Lemma send_changes env id actor to_ s s' : sendQuote env id actor to_ s = Ok s' -> qchanges s s'.
Proof.
  intros H. unfold sendQuote in H. apply rbind_Ok in H as (r & Hr & H). apply getQuote_spec in Hr as (Hq & _).
  do 4 (let G := fresh "G" in apply rbind_Ok in H as (? & G & H)). apply check_Ok in G. bool_hyps.
  destruct (send_number env (rd_quote r) s) as [s1 n] eqn:En.
  assert (Hn : same_tables s s1). { unfold send_number in En. case_match; simplify_eq; [done|]. by destruct (allocateQuoteCounter _ _ _) eqn:E; injection E as <- <-; simplify_eq. }
  injection H as <-. eapply rtc_l; [by apply qc_tables|]. set (s2 := alter_quote _ _ s1).
  apply (rtc_l _ _ s2); [|by apply rtc_once, qc_tables].
  apply (qc_row _ _ id (rd_quote r)); [by destruct Hn as [-> _]| |cbn; rewrite G; apply lc_send].
  unfold keeps. cbn. by split_and!.
Qed.

Lemma schedule_changes env id actor job ms enq s s' : scheduleQuoteSend env id actor job ms enq s = Ok s' -> qchanges s s'.
Proof.
  intros H. unfold scheduleQuoteSend in H. apply rbind_Ok in H as (r & Hr & H). apply getQuote_spec in Hr as (Hq & _).
  do 2 apply rbind_Ok in H as (? & _ & H).
  assert (H1 : qchange moves s (alter_quote id (set_schedule (Some (qe_now env + ms)) (Some job) None) s)) by (eapply scheduled; [done|by eexists]).
  case_match; injection H as <-; [by apply rtc_once|]. eapply rtc_l; [exact H1|]. apply rtc_once.
  eapply scheduled; [cbn; by rewrite lookup_alter_eq, Hq|]. intros y. case_bool_decide; [by eexists|]. exists (q_send y). by destruct y.
Qed.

__TASK GOAL__. Produce exactly the lines from the one containing "assert (H1 : qchange" through the final line of the records above, both included, and no others.

__OUTPUT__.
  assert (H1 : qchange moves s (alter_quote id (set_schedule (Some (qe_now env + ms)) (Some job) None) s)) by (eapply scheduled; [done|by eexists]).
  case_match; injection H as <-; [by apply rtc_once|]. eapply rtc_l; [exact H1|]. apply rtc_once.
  eapply scheduled; [cbn; by rewrite lookup_alter_eq, Hq|]. intros y. case_bool_decide; [by eexists|]. exists (q_send y). by destruct y.
Qed.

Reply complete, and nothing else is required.